My Multiple Experiences With Hospice & My End Of Life Plans

My mother-in-law died last week at 87 years old. Thankfully for her she did not have a prolonged illness or downward spiral but the last two months of her life were lacking in quality and hospice was called in the last week of her life. Whoever created hospice is a genius. The services they provide to families in their time of need are fantastic and offer a great comfort to the patient. The people who serve as hospice workers are angels on Earth.

Having said that, I don’t think hospice is what I necessarily want, but it is most likely what I may end up with. In my mother in laws case, her time in hospice was short, but the few days that I helped take care of her convinced me once again, that I prefer NOT to go this way if possible. Hospice is a wonderful way to be surrounded by your loved ones, but the hospice workers only come 2-3 times a week. Your loved ones must care for you 24/7. In this case, this meant that my sister-in-law and I were awake and jumping through hoops trying to make her comfortable, cleaning her up, administering her medications and watching her deteriorate. This only lasted for four days but it took a toll on us.

If I thought my situation would only last four days for my husband and family members then I probably would not be so hesitant to die at home using hospice services. My Mom also died in an assisted living facility with hospice services from Early Onset Alzheimers and hospice was there for 60 days. I stayed with my Mom for nine months before she died and lived in the nursing home with her and slept on the floor. The situation is entirely different when it is an Alzheimer’s patient and in her case, she did not go quickly and quite frankly had an agonizingly long and painful death. Alzheimer’s patients lose the ability to eat and swallow, toilet, etc. The last few weeks, hospice allowed me to give her morphine as needed but the length of time it took for her to pass away took a significant toll on my own health (I had/have a heart problem and seizures), and I honestly thought I might die before her. I don’t want to be a burden to my husband and family members like that.
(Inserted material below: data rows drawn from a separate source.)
(* ===== verification/Rebuild.v ===== *)
(** * Rebuilding the index from several segments

    [rebuild_index_from_segments] of [src/volume/blob.rs] on a data directory
    with any number of segments.  It visits the files in the order in which
    [read_dir] lists them, which is not specified; the index keeps, for every
    key, the record that was visited last. *)

From Stdlib Require Import ZArith Lia.
From Stdlib.Strings Require Import Byte.
From stdpp Require Import base option list gmap strings.
From S2P Require Import Prelude Bytes Text Errors Fs External Config Wal Index Segment Blob Recovery.

Section rebuild.
Context {CRC : Crc32Fast} {B3 : Blake3} {LZ : Lz4} {BF : BloomFilter} {HX : Hex} {HI : HashIter} {RD : ReadDir}.

(** Segments in the order in which they are listed: the number of each and its
    records. *)
Abbreviation listing := (list (Z * list (string * bytes))).

(** The record of a key that is visited last: its segment, offset and value. *)
Fixpoint last_in (segs : listing) (k : string) : option (Z * Z * bytes) :=
  match segs with
  | [] => None
  | (s, rs) :: segs =>
      match last_in segs k with
      | Some r => Some r
      | None => (λ '(o, v), (s, o, v)) <$> last_at 0 k rs
      end
  end.

(** The files of the listing are there, with those records. *)
Definition segments_on (dp : path) (segs : listing) (d : Disk) : Prop :=
  Forall (λ '(s, rs), 0 ≤ s < 2 ^ 64 ∧
    file_at d (segment_path dp s) = Some (segment_bytes CompressionNone rs) ∧
    zlen (segment_bytes CompressionNone rs) < 2 ^ 63 ∧
    Forall (λ '(k, v), wf_blob k v = true) rs) segs.

Lemma last_in_value segs k :
  (λ '(_, _, v), v) <$> last_in segs k = last_puts (concat (map snd segs)) !! k.
Proof.
  assert (∀ rs1 rs2, last_puts (rs1 ++ rs2) !! k =
    match last_puts rs2 !! k with Some v => Some v | None => last_puts rs1 !! k end) as Happ.
  { intros rs1 rs2. rewrite <- !(last_at_last_puts 0). generalize 0.
    induction rs1 as [|[key v] rs1 IH]; intros off; cbn [app last_at].
    - by destruct (last_at off k rs2) as [[o v]|].
    - specialize (IH (off + zlen (blob_record CompressionNone key v))).
      rewrite (last_at_last_puts off) in *. rewrite (last_at_last_puts _ k rs2) in IH.
      destruct (last_at _ k (rs1 ++ rs2)) as [[o v']|] eqn:E1; cbn in *.
      + rewrite IH. destruct (last_puts rs2 !! k); [done|].
        by destruct (last_at _ k rs1) as [[o1 v1]|].
      + destruct (last_puts rs2 !! k); [done|]. by destruct (last_at _ k rs1) as [[o1 v1]|]. }
  induction segs as [|[s rs] segs IH]; [done|]. cbn [last_in map concat snd]. rewrite Happ, <- IH.
  destruct (last_in segs k) as [[[s' o] v]|]; [done|]. cbn. rewrite <- (last_at_last_puts 0).
  by destruct (last_at 0 k rs) as [[o v]|].
Qed.

Lemma scan_listing dp segs d fuel m b :
  segments_on dp segs d → Forall (λ sr, length sr.2 < fuel)%nat segs →
  ∃ m' b', scan_segments fuel (map (λ sr, segment_path dp sr.1) segs) m b d = Some (Ok (m', b')) ∧
    (∀ x, bloom_check b x = true → bloom_check b' x = true) ∧
    ∀ k, match last_in segs k with
         | Some (s, o, v) => m' !! k = Some (scanned s o k v) ∧ bloom_check b' (bloom_key k) = true
         | None => m' !! k = m !! k
         end.
Proof.
  intros Hon Hf. revert m b. induction Hon as [|[s rs] segs (Hs & Hfile & Hlen & Hwf) _ IH]; intros m b.
  { by exists m, b. }
  inversion Hf as [|? ? Hf1 Hf2]; subst. cbn [map scan_segments fst snd] in *.
  unfold scan_segment. rewrite Hfile, segment_of_segment_path by done.
  pose proof (scan_loop_records CompressionNone s rs [] m b fuel Hwf Hlen Hf1) as Hscan.
  change (zlen []) with 0 in Hscan. cbn [app] in Hscan. rewrite Hscan.
  destruct (IH Hf2 (scan_index CompressionNone s 0 rs m) (scan_bloom rs b)) as (m' & b' & E & Hb & Hk).
  exists m', b'. split; [done|]. destruct (scan_bloom_spec rs b) as [B1 B2]. split; [auto|].
  intros k. specialize (Hk k). cbn [last_in]. destruct (last_in segs k) as [[[s' o] v]|]; [done|].
  rewrite scan_index_lookup in Hk. destruct (last_at 0 k rs) as [[o v]|] eqn:E0; cbn; [|done].
  split; [done|]. apply last_at_split in E0 as [_ Hin]. apply Hb. by apply (B2 k v).
Qed.

Lemma last_in_found dp segs d k s o v :
  segments_on dp segs d → last_in segs k = Some (s, o, v) →
  ∃ rs, (s, rs) ∈ segs ∧ last_at 0 k rs = Some (o, v).
Proof.
  intros Hon. induction Hon as [|[s1 rs1] segs _ _ IH]; [done|]. cbn [last_in].
  destruct (last_in segs k) as [[[s2 o2] v2]|].
  - intros [= -> -> ->]. destruct IH as (rs & Hin & Hl); [done|]. exists rs.
    split; [by apply list_elem_of_further|done].
  - destruct (last_at 0 k rs1) as [[o1 v1]|] eqn:E; [|done]. intros [= -> -> ->].
    exists rs1. split; [apply list_elem_of_here|done].
Qed.

(** C33. A rebuilt index follows the listing, not the writes: whatever number of
    intact segment files a data directory has (each a sequence of whole,
    well-formed, uncompressed records), rebuilding succeeds, and a store with the rebuilt index
    returns for each key the value of the record visited last, in the order in
    which the file system lists the segments.  When a later segment is listed
    before an earlier one, keys that are in both get their old value back. *)
Theorem rebuild_follows_listing segs st d fuel b :
  data_path st ∈ dirs d →
  blob_files (data_path st) d = map (λ sr, segment_path (data_path st) sr.1) segs →
  segments_on (data_path st) segs d → Forall (λ sr, length sr.2 < fuel)%nat segs →
  ∃ m' b', rebuild_index_from_segments fuel ∅ b (data_path st) d = Some (Ok (m', b')) ∧
    (index st = m' → bloom st = b' →
     ∀ now key, get now key st d = Ok (last_puts (concat (map snd segs)) !! key)).
Proof.
  intros Hdir Hlist Hon Hf. unfold rebuild_index_from_segments.
  assert (is_dir d (data_path st) = true) as -> by (by unfold is_dir; rewrite bool_decide_true). cbn [negb].
  rewrite Hlist. destruct (scan_listing _ segs d fuel ∅ b Hon Hf) as (m' & b' & E & _ & Hk).
  exists m', b'. split; [done|]. intros Hm Hb now key. rewrite <- last_in_value. specialize (Hk key).
  unfold get. rewrite Hm, Hb. destruct (last_in segs key) as [[[s o] v]|] eqn:El.
  - destruct Hk as [Hm' Hbl]. rewrite Hbl. cbn [negb].
    assert (get_if_valid now key m' = Some (scanned s o key v)) as -> by (by apply get_if_valid_Some).
    destruct (last_in_found _ segs d key s o v Hon El) as (rs & Hin & Hl).
    pose proof (proj1 (Forall_forall _ _) Hon _ Hin) as (Hs & Hfile & Hlen & Hwf).
    apply last_at_split in Hl as ((pre & post & Hseg & Ho) & Hkv).
    pose proof (proj1 (Forall_forall _ _) Hwf (key, v) Hkv) as Hw. cbn in Hw.
    rewrite (read_blob_record _ (scanned s o key v) d pre post CompressionNone key v); [done|..].
    + cbn. by rewrite Hfile, Hseg.
    + cbn. lia.
    + rewrite Hseg, !zlen_app in Hlen. pose proof (zlen_nonneg pre). pose proof (zlen_nonneg post).
      pose proof (zlen_nonneg (blob_record CompressionNone key v)). unfold seek_ok. cbn. lia.
    + done.
  - destruct (negb _); [done|]. unfold get_if_valid. rewrite Hk, lookup_empty. by destruct (is_expired _ _ _).
Qed.
End rebuild.

(** ** Witness: the newer segment is listed first, and the old value returns *)
#[local] Existing Instances crc32_ieee toy_blake3 toy_lz4 toy_bloom lower_hex sorted_iter plain_read_dir.

Definition ex_listing : list (Z * list (string * bytes)) :=
  [(1, [("k", [x02])]); (0, [("k", [x01])])]%string.
Definition ex_two_segments : Disk :=
  mkDisk {[segment_path ["data"] 0 := mkFile (segment_bytes CompressionNone [("k", [x01])]) [];
           segment_path ["data"] 1 := mkFile (segment_bytes CompressionNone [("k", [x02])]) [] ]}
         {[ ["data"]; segment_dir ["data"] 0; segment_dir ["data"] 1; ["data"; "00"]; ["data"; "01"] ]}.
Definition ex_rebuilt : option (Index * Bloom) :=
  match rebuild_index_from_segments 5 ∅ bloom_new ["data"] ex_two_segments with
  | Some (Ok r) => Some r
  | _ => None
  end.
Definition ex_reopened : BlobStore :=
  match ex_rebuilt with
  | Some (m, b) => mkStore ["data"] m b (wal ex_store) 1 0 Always CompressionNone
  | None => ex_store
  end.
Lemma rebuild_follows_listing_witness : get 0 "k" ex_reopened ex_two_segments = Ok (Some [x01]).
Proof.
  destruct (rebuild_follows_listing ex_listing ex_reopened ex_two_segments 5 bloom_new) as (m & b & E & H).
  - apply (bool_decide_unpack _). vm_compute. exact I.
  - vm_compute. reflexivity.
  - repeat constructor; vm_compute; try reflexivity; discriminate.
  - repeat constructor; vm_compute; lia.
  - assert (ex_rebuilt = Some (m, b)) as HR.
    { unfold ex_rebuilt. change (data_path ex_reopened) with (["data"]%string) in E. by rewrite E. }
    assert (index ex_reopened = m) as H1 by (unfold ex_reopened; by rewrite HR).
    assert (bloom ex_reopened = b) as H2 by (unfold ex_reopened; by rewrite HR).
    exact (H H1 H2 0 "k"%string).
Defined.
After my Mom died I was a fish out of water. I had spent nine years taking care of her and had lost my own identity. I still worked full time but didn’t know what to do with myself during my spare time. Still grieving her loss, I volunteered with a local hospice organization and was assigned to two hospice patients who had no family or visitors and was with them when they died. These people also did not go quickly, nor do I feel they had any quality of life in the time I spent with them.

Euthanasia issues and concepts word cloud illustration. Word collage concept.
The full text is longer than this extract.